*Exercise prompt*.
Each entry needs to be restated exactly as written.

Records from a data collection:
[Start of section]

Lemma pin_list_inj l k :
  Forall (fun s => short (Some s)) l -> Forall (fun s => short (Some s)) k ->
  concat (concat (map pin_slices l)) = concat (concat (map pin_slices k)) -> l = k.
Proof.
  revert k. induction l as [|x l IH]; intros [|y k] Hl Hk Ec.
  - done.
  - apply (f_equal length) in Ec. cbn [map concat pin_slices app] in Ec.
    rewrite !length_app in Ec. unfold str_len in Ec. rewrite be_bytes_length in Ec. simpl in Ec. lia.
  - apply (f_equal length) in Ec. cbn [map concat pin_slices app] in Ec.
    rewrite !length_app in Ec. unfold str_len in Ec. rewrite be_bytes_length in Ec. simpl in Ec. lia.
  - apply Forall_cons in Hl as [Hx Hl]. apply Forall_cons in Hk as [Hy Hk].
    cbn [map concat pin_slices app] in Ec.
    destruct (pin_delimits x y (concat (concat (map pin_slices l))) (concat (concat (map pin_slices k)))
      Hx Hy) as [Ev Er].
    { cbn [concat pin_slices]. rewrite app_nil_r, <- !(assoc_L (++)). exact Ec. }
    unfold id in Ev. subst y. f_equal. by apply IH.
Qed.

(** The digest of a set of unavailable pins is one of the set: it does not depend on the
    order of the ids, and different ids (with multiplicity) have different digests. *)
Theorem pinned_set_digest_exact `{Blake3} l k :
  Forall (fun s => short (Some s)) l -> Forall (fun s => short (Some s)) k ->
  collision_free [concat (pinned_set_slices l); concat (pinned_set_slices k)] ->
  (compute_unavailable_pinned_set_digest_b3 l = compute_unavailable_pinned_set_digest_b3 k <-> l ≡ₚ k).
Proof.
  intros Hl Hk Hc. split.
  - intros Ed. apply (collision_free_inj _ _ _ Hc) in Ed; [|by left|right; by left].
    unfold pinned_set_slices in Ed. rewrite !(concat_app [_; nul]) in Ed. apply app_inv_head in Ed.
    apply pin_list_inj in Ed; [|by rewrite stable_sort_perm..].
    by rewrite <- (stable_sort_perm String.leb l), Ed, stable_sort_perm.
  - intros Hp. unfold compute_unavailable_pinned_set_digest_b3, pinned_set_slices.
    by rewrite (ids_sort_canonical l k Hp).
Qed.

(** ** Examples *)

Section Examples.
#[local] Existing Instance toy_blake3.
#[local] Existing Instance hex_lower.
#[local] Existing Instance hex_lower_laws.
#[local] Existing Instance toy_ed25519.
#[local] Existing Instance toy_ed25519_laws.

(** A clock text is its length, for the examples. *)
Definition toy_rfc3339 (s : string) : option Z := Some (Z.of_nat (String.length s)).

Definition audit (n : Z) (h : B3Hash) : PolicyAuditRef := mkPolicyRef "dec" h n "pack" "hook" "allow".
Definition root_a : B3Hash := vec_of_Z 32 7.
Definition root_b : B3Hash := vec_of_Z 32 8.
Definition root_c : B3Hash := vec_of_Z 32 9.

#[local] Notation first := (new_policy "t" (audit 1 root_a) None "2025").
#[local] Notation second := (new_policy "t" (audit 2 root_b) (Some root_a) "2025").
#[local] Notation third := (new_policy "t" (audit 3 root_c) (Some root_b) "2025").

Ltac example_strings :=
  repeat (apply Forall_cons; split; [vm_compute; reflexivity|]); by apply Forall_nil.

Lemma policy_envelope_ok n h p : is_i64 n -> envelope_ok (new_policy "t" (audit n h) p "2025").
Proof.
  intros Hn. constructor.
  - simpl. unfold EVIDENCE_ENVELOPE_SCHEMA_VERSION. lia.
  - apply Forall_singleton. by split.
  - example_strings.
  - eexists. split; [reflexivity|]. constructor; [by apply Forall_singleton|]. example_strings.
Qed.

Lemma envelope_digest_commits_witness : envelope_digest first <> envelope_digest second.
Proof.
  intros Ed. apply envelope_digest_commits in Ed.
  - destruct Ed as [Ed _]. discriminate Ed.
  - apply policy_envelope_ok. split; lia.
  - apply policy_envelope_ok. split; lia.
  - apply collision_freeb_sound. vm_compute. reflexivity.
Defined.

Lemma chain_ingested : ingested toy_rfc3339 EmptyString [first; second; third].
Proof.
  apply (ingested_snoc _ _ [first; second] third false 0 1000); [|vm_compute; reflexivity..].
  apply (ingested_snoc _ _ [first] second false 0 1000); [|vm_compute; reflexivity..].
  apply (ingested_snoc _ _ [] first false 0 1000); [|vm_compute; reflexivity..].
  apply ingested_nil.
Qed.

Lemma ingested_chain_verifies_witness :
  exists r, verify_chain true new_verifier [first; second; third] = Ok r /\ chain_is_valid r = true.
Proof.
  apply (ingested_chain_verifies toy_rfc3339 EmptyString true new_verifier).
  - apply chain_ingested.
  - repeat constructor.
  - repeat (apply Forall_cons; split; [discriminate|]). apply Forall_nil. exact I.
Defined.

(** The second of three decisions disappears. *)
Lemma envelope_removed_unnoticed_witness :
  exists r, verify_chain true new_verifier [first; third <| previous_root := Some root_a |>] = Ok r
    /\ chain_is_valid r = true.
Proof.
  apply (envelope_removed_unnoticed true new_verifier [first] second third []).
  - reflexivity.
  - eexists. split; vm_compute; reflexivity.
Defined.

Definition signing_key : string := hex_encode (replicate 32 x2a).

Definition signed (now : Z) : EvidenceEnvelope :=
  match sign_envelope first signing_key now with Ok e => e | Err _ => first end.

Lemma signed_envelope_verifies_witness :
  verify_ingestion_signature EmptyString (signed 0) = Ok tt
  /\ verify_signature true new_verifier (signed 0) = Ok true.
Proof.
  destruct (signed_envelope_verifies EmptyString first signing_key 0 (signed 0) new_verifier)
    as [H1 H2]; [vm_compute; reflexivity|reflexivity|].
  split; [exact H1|]. apply H2. intros kb pk _ Hp. vm_compute in Hp. discriminate Hp.
Defined.

(** A verifier that trusts the key the envelope is signed with. *)
Definition trusting : EvidenceVerifier :=
  add_trusted_key (key_id (signed 0)) (public_key (signed 0)) new_verifier.

Lemma signed_envelope_rejected_witness :
  is_Some (trusted_keys trusting !! key_id (signed 1735689600000000))
  /\ verify_signature true trusting (signed 1735689600000000) = Ok false.
Proof.
  split; [eexists; vm_compute; reflexivity|].
  apply (signed_envelope_rejected EmptyString first signing_key 1735689600000000).
  - apply policy_envelope_ok. split; lia.
  - vm_compute. reflexivity.
  - vm_compute. discriminate.
  - intros kb [= <-]. vm_compute. discriminate.
  - intros kb pk [= <-] Hp. vm_compute in Hp. injection Hp as <-. vm_compute. reflexivity.
Defined.

Lemma pinned_set_digest_exact_witness :
  compute_unavailable_pinned_set_digest_b3 ["b"; "a"] = compute_unavailable_pinned_set_digest_b3 ["a"; "b"]
  /\ compute_unavailable_pinned_set_digest_b3 ["ab"] <> compute_unavailable_pinned_set_digest_b3 ["a"; "b"].
Proof.
  split.
  - apply (pinned_set_digest_exact ["b"; "a"] ["a"; "b"]);
      [example_strings|example_strings|apply collision_freeb_sound; vm_compute; reflexivity
      |apply Permutation_swap].
  - intros Ed. apply (pinned_set_digest_exact ["ab"] ["a"; "b"]) in Ed;
      [|example_strings|example_strings|apply collision_freeb_sound; vm_compute; reflexivity].
    apply Permutation_length in Ed. discriminate Ed.
Defined.
End Examples.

[End of section]

*Written answer*.
Lemma pin_list_inj l k :
  Forall (fun s => short (Some s)) l -> Forall (fun s => short (Some s)) k ->
  concat (concat (map pin_slices l)) = concat (concat (map pin_slices k)) -> l = k.
Proof.
  revert k. induction l as [|x l IH]; intros [|y k] Hl Hk Ec.
  - done.
  - apply (f_equal length) in Ec. cbn [map concat pin_slices app] in Ec.
    rewrite !length_app in Ec. unfold str_len in Ec. rewrite be_bytes_length in Ec. simpl in Ec. lia.
  - apply (f_equal length) in Ec. cbn [map concat pin_slices app] in Ec.
    rewrite !length_app in Ec. unfold str_len in Ec. rewrite be_bytes_length in Ec. simpl in Ec. lia.
  - apply Forall_cons in Hl as [Hx Hl]. apply Forall_cons in Hk as [Hy Hk].
    cbn [map concat pin_slices app] in Ec.
    destruct (pin_delimits x y (concat (concat (map pin_slices l))) (concat (concat (map pin_slices k)))
      Hx Hy) as [Ev Er].
    { cbn [concat pin_slices]. rewrite app_nil_r, <- !(assoc_L (++)). exact Ec. }
    unfold id in Ev. subst y. f_equal. by apply IH.
Qed.

(** The digest of a set of unavailable pins is one of the set: it does not depend on the
    order of the ids, and different ids (with multiplicity) have different digests. *)
Theorem pinned_set_digest_exact `{Blake3} l k :
  Forall (fun s => short (Some s)) l -> Forall (fun s => short (Some s)) k ->
  collision_free [concat (pinned_set_slices l); concat (pinned_set_slices k)] ->
  (compute_unavailable_pinned_set_digest_b3 l = compute_unavailable_pinned_set_digest_b3 k <-> l ≡ₚ k).
Proof.
  intros Hl Hk Hc. split.
  - intros Ed. apply (collision_free_inj _ _ _ Hc) in Ed; [|by left|right; by left].
    unfold pinned_set_slices in Ed. rewrite !(concat_app [_; nul]) in Ed. apply app_inv_head in Ed.
    apply pin_list_inj in Ed; [|by rewrite stable_sort_perm..].
    by rewrite <- (stable_sort_perm String.leb l), Ed, stable_sort_perm.
  - intros Hp. unfold compute_unavailable_pinned_set_digest_b3, pinned_set_slices.
    by rewrite (ids_sort_canonical l k Hp).
Qed.

(** ** Examples *)

Section Examples.
#[local] Existing Instance toy_blake3.
#[local] Existing Instance hex_lower.
#[local] Existing Instance hex_lower_laws.
#[local] Existing Instance toy_ed25519.
#[local] Existing Instance toy_ed25519_laws.

(** A clock text is its length, for the examples. *)
Definition toy_rfc3339 (s : string) : option Z := Some (Z.of_nat (String.length s)).

Definition audit (n : Z) (h : B3Hash) : PolicyAuditRef := mkPolicyRef "dec" h n "pack" "hook" "allow".
Definition root_a : B3Hash := vec_of_Z 32 7.
Definition root_b : B3Hash := vec_of_Z 32 8.
Definition root_c : B3Hash := vec_of_Z 32 9.

#[local] Notation first := (new_policy "t" (audit 1 root_a) None "2025").
#[local] Notation second := (new_policy "t" (audit 2 root_b) (Some root_a) "2025").
#[local] Notation third := (new_policy "t" (audit 3 root_c) (Some root_b) "2025").

Ltac example_strings :=
  repeat (apply Forall_cons; split; [vm_compute; reflexivity|]); by apply Forall_nil.

Lemma policy_envelope_ok n h p : is_i64 n -> envelope_ok (new_policy "t" (audit n h) p "2025").
Proof.
  intros Hn. constructor.
  - simpl. unfold EVIDENCE_ENVELOPE_SCHEMA_VERSION. lia.
  - apply Forall_singleton. by split.
  - example_strings.
  - eexists. split; [reflexivity|]. constructor; [by apply Forall_singleton|]. example_strings.
Qed.

Lemma envelope_digest_commits_witness : envelope_digest first <> envelope_digest second.
Proof.
  intros Ed. apply envelope_digest_commits in Ed.
  - destruct Ed as [Ed _]. discriminate Ed.
  - apply policy_envelope_ok. split; lia.
  - apply policy_envelope_ok. split; lia.
  - apply collision_freeb_sound. vm_compute. reflexivity.
Defined.

Lemma chain_ingested : ingested toy_rfc3339 EmptyString [first; second; third].
Proof.
  apply (ingested_snoc _ _ [first; second] third false 0 1000); [|vm_compute; reflexivity..].
  apply (ingested_snoc _ _ [first] second false 0 1000); [|vm_compute; reflexivity..].
  apply (ingested_snoc _ _ [] first false 0 1000); [|vm_compute; reflexivity..].
  apply ingested_nil.
Qed.

Lemma ingested_chain_verifies_witness :
  exists r, verify_chain true new_verifier [first; second; third] = Ok r /\ chain_is_valid r = true.
Proof.
  apply (ingested_chain_verifies toy_rfc3339 EmptyString true new_verifier).
  - apply chain_ingested.
  - repeat constructor.
  - repeat (apply Forall_cons; split; [discriminate|]). apply Forall_nil. exact I.
Defined.

(** The second of three decisions disappears. *)
Lemma envelope_removed_unnoticed_witness :
  exists r, verify_chain true new_verifier [first; third <| previous_root := Some root_a |>] = Ok r
    /\ chain_is_valid r = true.
Proof.
  apply (envelope_removed_unnoticed true new_verifier [first] second third []).
  - reflexivity.
  - eexists. split; vm_compute; reflexivity.
Defined.

Definition signing_key : string := hex_encode (replicate 32 x2a).

Definition signed (now : Z) : EvidenceEnvelope :=
  match sign_envelope first signing_key now with Ok e => e | Err _ => first end.

Lemma signed_envelope_verifies_witness :
  verify_ingestion_signature EmptyString (signed 0) = Ok tt
  /\ verify_signature true new_verifier (signed 0) = Ok true.
Proof.
  destruct (signed_envelope_verifies EmptyString first signing_key 0 (signed 0) new_verifier)
    as [H1 H2]; [vm_compute; reflexivity|reflexivity|].
  split; [exact H1|]. apply H2. intros kb pk _ Hp. vm_compute in Hp. discriminate Hp.
Defined.

(** A verifier that trusts the key the envelope is signed with. *)
Definition trusting : EvidenceVerifier :=
  add_trusted_key (key_id (signed 0)) (public_key (signed 0)) new_verifier.

Lemma signed_envelope_rejected_witness :
  is_Some (trusted_keys trusting !! key_id (signed 1735689600000000))
  /\ verify_signature true trusting (signed 1735689600000000) = Ok false.
Proof.
  split; [eexists; vm_compute; reflexivity|].
  apply (signed_envelope_rejected EmptyString first signing_key 1735689600000000).
  - apply policy_envelope_ok. split; lia.
  - vm_compute. reflexivity.
  - vm_compute. discriminate.
  - intros kb [= <-]. vm_compute. discriminate.
  - intros kb pk [= <-] Hp. vm_compute in Hp. injection Hp as <-. vm_compute. reflexivity.
Defined.

Lemma pinned_set_digest_exact_witness :
  compute_unavailable_pinned_set_digest_b3 ["b"; "a"] = compute_unavailable_pinned_set_digest_b3 ["a"; "b"]
  /\ compute_unavailable_pinned_set_digest_b3 ["ab"] <> compute_unavailable_pinned_set_digest_b3 ["a"; "b"].
Proof.
  split.
  - apply (pinned_set_digest_exact ["b"; "a"] ["a"; "b"]);
      [example_strings|example_strings|apply collision_freeb_sound; vm_compute; reflexivity
      |apply Permutation_swap].
  - intros Ed. apply (pinned_set_digest_exact ["ab"] ["a"; "b"]) in Ed;
      [|example_strings|example_strings|apply collision_freeb_sound; vm_compute; reflexivity].
    apply Permutation_length in Ed. discriminate Ed.
Defined.
End Examples.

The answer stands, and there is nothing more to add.